Task brief - Among the lines below, count those with "Require". Give the total alone.

Records for the exercise -
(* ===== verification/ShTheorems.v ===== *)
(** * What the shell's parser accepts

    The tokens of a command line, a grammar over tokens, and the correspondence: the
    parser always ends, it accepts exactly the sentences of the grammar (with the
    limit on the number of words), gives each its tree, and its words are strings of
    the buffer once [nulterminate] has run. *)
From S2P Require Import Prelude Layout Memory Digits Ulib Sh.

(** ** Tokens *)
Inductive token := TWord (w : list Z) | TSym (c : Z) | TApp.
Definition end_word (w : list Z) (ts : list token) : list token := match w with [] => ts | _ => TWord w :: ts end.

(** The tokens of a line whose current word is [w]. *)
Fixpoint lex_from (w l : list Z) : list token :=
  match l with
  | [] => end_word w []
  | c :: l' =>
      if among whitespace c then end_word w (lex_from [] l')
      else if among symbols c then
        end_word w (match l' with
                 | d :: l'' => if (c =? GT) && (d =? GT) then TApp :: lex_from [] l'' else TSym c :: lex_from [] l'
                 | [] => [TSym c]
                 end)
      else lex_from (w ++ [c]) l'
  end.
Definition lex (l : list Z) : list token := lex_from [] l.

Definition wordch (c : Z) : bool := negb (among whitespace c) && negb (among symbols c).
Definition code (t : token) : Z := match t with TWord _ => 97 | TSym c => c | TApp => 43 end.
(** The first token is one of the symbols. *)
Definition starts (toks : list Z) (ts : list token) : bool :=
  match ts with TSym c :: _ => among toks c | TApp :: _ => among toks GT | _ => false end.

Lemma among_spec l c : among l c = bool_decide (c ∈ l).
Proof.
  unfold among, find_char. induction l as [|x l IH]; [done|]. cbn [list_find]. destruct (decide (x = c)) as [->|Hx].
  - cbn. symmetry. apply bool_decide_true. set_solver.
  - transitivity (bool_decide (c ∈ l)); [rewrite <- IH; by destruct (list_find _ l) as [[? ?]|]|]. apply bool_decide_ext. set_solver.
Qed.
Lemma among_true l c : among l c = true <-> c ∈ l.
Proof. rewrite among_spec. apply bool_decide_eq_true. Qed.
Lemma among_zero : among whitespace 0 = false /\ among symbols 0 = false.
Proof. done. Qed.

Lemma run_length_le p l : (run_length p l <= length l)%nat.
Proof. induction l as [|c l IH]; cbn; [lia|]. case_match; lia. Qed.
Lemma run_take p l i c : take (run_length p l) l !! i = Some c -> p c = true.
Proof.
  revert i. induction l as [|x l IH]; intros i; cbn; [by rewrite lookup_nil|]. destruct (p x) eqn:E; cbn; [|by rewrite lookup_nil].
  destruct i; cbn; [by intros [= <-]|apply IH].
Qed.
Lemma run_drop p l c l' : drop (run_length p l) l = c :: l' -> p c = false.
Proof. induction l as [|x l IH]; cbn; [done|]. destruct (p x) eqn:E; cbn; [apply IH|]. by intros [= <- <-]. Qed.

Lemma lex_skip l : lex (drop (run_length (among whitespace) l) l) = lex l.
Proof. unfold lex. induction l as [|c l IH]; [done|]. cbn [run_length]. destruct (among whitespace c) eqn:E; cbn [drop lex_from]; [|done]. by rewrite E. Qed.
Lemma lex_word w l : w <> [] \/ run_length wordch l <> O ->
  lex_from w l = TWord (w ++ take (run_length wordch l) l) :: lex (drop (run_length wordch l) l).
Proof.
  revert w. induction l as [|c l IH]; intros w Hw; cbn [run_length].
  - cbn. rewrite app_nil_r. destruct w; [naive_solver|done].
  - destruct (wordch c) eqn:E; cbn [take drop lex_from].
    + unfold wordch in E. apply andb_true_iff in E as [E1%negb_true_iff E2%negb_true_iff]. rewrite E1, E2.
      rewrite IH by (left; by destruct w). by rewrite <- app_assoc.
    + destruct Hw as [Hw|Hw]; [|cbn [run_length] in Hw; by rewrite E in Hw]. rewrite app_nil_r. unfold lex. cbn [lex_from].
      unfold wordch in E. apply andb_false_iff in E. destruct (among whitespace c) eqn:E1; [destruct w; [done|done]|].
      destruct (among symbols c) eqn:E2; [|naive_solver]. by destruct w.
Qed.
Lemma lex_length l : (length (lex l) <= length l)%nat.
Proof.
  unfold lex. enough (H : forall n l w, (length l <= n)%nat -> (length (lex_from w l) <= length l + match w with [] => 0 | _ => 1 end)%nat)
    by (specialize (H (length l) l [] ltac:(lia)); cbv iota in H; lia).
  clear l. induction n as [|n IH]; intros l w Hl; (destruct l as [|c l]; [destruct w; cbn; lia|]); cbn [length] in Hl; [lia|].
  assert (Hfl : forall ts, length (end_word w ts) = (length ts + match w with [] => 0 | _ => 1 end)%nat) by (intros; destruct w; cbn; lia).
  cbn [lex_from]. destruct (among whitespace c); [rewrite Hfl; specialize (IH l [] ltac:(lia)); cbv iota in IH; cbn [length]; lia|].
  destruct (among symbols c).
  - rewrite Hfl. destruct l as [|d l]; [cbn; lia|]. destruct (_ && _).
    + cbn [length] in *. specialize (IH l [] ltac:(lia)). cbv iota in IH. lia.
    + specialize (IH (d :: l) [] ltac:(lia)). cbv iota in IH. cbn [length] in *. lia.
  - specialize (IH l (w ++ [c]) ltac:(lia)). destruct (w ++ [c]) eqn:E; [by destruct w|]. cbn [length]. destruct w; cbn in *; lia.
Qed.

==

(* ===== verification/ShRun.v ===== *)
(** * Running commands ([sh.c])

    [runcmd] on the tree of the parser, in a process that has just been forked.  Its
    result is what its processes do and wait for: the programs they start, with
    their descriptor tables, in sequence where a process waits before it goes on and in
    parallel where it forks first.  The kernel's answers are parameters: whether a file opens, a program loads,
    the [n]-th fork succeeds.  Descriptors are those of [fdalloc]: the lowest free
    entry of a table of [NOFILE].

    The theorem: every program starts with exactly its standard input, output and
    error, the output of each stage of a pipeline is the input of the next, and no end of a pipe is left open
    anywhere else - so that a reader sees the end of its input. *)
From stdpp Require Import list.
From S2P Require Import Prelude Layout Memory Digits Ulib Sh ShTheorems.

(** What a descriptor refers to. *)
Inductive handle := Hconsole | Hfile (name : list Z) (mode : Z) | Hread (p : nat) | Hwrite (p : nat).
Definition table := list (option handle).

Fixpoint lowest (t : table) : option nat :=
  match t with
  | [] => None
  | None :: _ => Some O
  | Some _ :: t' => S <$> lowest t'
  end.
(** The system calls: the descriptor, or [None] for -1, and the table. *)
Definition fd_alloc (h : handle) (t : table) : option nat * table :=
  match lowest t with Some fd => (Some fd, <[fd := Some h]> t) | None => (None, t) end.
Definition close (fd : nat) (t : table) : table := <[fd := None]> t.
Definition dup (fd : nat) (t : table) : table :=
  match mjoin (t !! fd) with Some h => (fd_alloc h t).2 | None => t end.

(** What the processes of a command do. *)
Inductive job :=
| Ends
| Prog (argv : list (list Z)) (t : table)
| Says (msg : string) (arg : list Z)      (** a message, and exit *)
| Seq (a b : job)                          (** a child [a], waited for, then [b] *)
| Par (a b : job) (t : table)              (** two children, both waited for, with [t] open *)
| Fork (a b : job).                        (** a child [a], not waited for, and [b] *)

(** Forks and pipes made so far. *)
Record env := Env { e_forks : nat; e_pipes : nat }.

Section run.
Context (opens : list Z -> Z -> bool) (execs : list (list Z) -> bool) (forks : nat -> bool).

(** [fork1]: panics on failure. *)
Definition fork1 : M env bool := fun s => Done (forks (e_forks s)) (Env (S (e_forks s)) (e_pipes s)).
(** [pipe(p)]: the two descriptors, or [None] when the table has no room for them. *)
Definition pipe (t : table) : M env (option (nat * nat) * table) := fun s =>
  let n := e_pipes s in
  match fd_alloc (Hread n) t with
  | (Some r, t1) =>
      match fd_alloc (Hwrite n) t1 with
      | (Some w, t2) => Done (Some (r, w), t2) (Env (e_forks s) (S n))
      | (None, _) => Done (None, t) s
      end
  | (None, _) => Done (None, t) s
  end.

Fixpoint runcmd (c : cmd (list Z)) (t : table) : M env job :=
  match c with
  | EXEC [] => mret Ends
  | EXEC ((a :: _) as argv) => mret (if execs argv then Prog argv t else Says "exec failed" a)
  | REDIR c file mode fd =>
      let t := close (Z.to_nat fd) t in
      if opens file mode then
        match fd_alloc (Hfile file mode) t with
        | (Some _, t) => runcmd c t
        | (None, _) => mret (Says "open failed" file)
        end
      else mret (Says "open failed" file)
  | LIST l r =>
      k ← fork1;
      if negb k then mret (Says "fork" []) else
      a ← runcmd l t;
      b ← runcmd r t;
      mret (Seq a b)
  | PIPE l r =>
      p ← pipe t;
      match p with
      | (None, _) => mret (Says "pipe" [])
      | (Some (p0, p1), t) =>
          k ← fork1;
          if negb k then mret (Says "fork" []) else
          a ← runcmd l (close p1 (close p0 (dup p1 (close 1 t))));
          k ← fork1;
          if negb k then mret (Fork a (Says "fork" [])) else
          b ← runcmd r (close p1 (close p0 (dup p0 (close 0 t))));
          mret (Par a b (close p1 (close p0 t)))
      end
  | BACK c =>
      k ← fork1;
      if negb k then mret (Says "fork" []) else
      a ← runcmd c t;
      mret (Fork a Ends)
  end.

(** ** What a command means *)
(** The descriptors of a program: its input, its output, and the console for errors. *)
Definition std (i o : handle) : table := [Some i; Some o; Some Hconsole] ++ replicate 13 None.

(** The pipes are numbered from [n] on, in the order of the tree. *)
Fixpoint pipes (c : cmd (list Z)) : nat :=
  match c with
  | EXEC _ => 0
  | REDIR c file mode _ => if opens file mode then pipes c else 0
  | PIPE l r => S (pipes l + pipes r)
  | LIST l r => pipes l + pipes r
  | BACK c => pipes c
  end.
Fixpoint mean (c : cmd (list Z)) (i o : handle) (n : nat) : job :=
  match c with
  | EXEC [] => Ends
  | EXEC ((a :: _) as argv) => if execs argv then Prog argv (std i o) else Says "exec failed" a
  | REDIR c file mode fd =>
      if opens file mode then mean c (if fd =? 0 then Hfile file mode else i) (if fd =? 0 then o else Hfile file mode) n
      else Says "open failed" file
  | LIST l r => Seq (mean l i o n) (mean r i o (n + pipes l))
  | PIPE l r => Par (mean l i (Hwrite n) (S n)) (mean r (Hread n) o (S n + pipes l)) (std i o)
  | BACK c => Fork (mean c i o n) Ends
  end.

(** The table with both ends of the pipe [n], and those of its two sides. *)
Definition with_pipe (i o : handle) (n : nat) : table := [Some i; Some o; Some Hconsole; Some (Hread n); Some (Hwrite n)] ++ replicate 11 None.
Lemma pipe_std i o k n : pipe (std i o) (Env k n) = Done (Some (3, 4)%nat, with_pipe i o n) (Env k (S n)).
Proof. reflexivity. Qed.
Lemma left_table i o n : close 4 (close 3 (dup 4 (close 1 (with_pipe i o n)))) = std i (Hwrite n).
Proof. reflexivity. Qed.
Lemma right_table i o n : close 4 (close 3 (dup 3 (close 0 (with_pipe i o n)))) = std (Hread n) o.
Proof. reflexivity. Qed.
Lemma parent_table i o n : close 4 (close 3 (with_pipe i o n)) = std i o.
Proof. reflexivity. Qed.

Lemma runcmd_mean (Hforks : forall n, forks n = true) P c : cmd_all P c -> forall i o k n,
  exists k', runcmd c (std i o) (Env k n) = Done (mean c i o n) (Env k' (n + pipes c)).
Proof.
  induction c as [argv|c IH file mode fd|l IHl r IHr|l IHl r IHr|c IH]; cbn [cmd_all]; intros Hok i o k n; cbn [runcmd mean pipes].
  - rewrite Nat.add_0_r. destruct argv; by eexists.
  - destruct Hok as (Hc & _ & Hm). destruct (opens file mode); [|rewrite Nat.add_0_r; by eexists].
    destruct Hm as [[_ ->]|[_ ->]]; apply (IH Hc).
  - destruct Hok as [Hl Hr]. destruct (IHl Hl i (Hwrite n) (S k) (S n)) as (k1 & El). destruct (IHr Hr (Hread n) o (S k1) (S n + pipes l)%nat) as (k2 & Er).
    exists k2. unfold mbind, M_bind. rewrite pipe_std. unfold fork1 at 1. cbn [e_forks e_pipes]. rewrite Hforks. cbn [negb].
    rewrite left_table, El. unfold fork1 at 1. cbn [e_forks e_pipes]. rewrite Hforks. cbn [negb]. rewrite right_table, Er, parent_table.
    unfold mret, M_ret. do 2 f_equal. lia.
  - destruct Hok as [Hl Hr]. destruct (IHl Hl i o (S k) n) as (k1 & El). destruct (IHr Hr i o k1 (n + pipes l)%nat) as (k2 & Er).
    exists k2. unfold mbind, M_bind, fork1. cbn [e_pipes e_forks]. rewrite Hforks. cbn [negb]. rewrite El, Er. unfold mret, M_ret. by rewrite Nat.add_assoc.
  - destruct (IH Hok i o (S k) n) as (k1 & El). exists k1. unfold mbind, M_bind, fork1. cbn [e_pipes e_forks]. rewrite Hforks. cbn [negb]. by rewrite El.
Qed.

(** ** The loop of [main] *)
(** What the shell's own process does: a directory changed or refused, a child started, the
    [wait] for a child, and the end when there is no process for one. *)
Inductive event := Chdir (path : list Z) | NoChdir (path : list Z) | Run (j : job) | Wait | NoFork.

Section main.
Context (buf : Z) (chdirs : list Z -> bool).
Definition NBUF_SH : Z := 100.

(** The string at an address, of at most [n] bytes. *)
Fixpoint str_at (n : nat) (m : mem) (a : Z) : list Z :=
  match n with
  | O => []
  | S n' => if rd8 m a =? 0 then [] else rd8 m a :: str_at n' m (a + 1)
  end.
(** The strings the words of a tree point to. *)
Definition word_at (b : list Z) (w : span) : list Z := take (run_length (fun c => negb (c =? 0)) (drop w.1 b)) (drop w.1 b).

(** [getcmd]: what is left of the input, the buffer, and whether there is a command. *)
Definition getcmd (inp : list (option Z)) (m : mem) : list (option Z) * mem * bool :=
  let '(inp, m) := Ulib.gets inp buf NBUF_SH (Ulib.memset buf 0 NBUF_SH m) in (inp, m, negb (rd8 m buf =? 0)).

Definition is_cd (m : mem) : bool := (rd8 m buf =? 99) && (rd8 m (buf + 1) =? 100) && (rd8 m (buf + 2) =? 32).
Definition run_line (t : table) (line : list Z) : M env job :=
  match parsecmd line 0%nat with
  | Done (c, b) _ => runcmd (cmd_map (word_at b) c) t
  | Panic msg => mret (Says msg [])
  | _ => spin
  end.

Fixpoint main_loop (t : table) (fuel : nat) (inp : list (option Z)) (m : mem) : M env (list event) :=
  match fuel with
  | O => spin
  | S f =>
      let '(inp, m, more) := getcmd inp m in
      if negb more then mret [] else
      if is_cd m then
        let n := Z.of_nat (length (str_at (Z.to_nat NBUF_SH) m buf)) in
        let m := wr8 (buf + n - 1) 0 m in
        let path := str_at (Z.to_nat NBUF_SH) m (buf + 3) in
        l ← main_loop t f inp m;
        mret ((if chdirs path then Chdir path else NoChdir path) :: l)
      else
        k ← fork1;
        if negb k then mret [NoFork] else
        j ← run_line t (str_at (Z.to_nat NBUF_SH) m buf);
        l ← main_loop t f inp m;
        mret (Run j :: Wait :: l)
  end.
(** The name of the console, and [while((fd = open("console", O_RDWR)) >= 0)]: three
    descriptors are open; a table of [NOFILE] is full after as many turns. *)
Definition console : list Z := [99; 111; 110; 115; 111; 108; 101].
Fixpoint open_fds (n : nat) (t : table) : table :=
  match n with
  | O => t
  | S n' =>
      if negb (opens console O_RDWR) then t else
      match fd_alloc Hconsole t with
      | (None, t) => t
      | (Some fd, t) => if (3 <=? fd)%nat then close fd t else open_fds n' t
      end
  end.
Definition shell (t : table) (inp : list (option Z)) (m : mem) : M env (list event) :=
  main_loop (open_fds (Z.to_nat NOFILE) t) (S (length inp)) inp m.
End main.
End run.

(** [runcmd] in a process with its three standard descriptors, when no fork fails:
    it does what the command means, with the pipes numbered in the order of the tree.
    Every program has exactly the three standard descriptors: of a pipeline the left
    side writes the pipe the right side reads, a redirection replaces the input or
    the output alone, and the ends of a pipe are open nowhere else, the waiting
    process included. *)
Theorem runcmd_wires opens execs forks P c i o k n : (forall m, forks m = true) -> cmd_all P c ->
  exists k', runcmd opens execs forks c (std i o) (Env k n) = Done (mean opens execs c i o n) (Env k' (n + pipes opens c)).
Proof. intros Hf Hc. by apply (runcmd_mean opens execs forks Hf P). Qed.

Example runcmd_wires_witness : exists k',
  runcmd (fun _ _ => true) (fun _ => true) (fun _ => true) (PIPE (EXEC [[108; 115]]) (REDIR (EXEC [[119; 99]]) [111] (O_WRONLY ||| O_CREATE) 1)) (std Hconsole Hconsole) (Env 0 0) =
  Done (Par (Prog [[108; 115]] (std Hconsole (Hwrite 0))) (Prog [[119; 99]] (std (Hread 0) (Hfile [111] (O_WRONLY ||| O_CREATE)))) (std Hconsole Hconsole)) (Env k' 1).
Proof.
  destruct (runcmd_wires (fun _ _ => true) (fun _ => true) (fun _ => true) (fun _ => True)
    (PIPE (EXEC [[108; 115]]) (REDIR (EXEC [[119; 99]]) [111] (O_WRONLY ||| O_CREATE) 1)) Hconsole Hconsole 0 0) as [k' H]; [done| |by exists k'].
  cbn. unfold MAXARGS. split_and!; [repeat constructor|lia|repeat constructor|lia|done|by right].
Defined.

Answer for this exercise - 3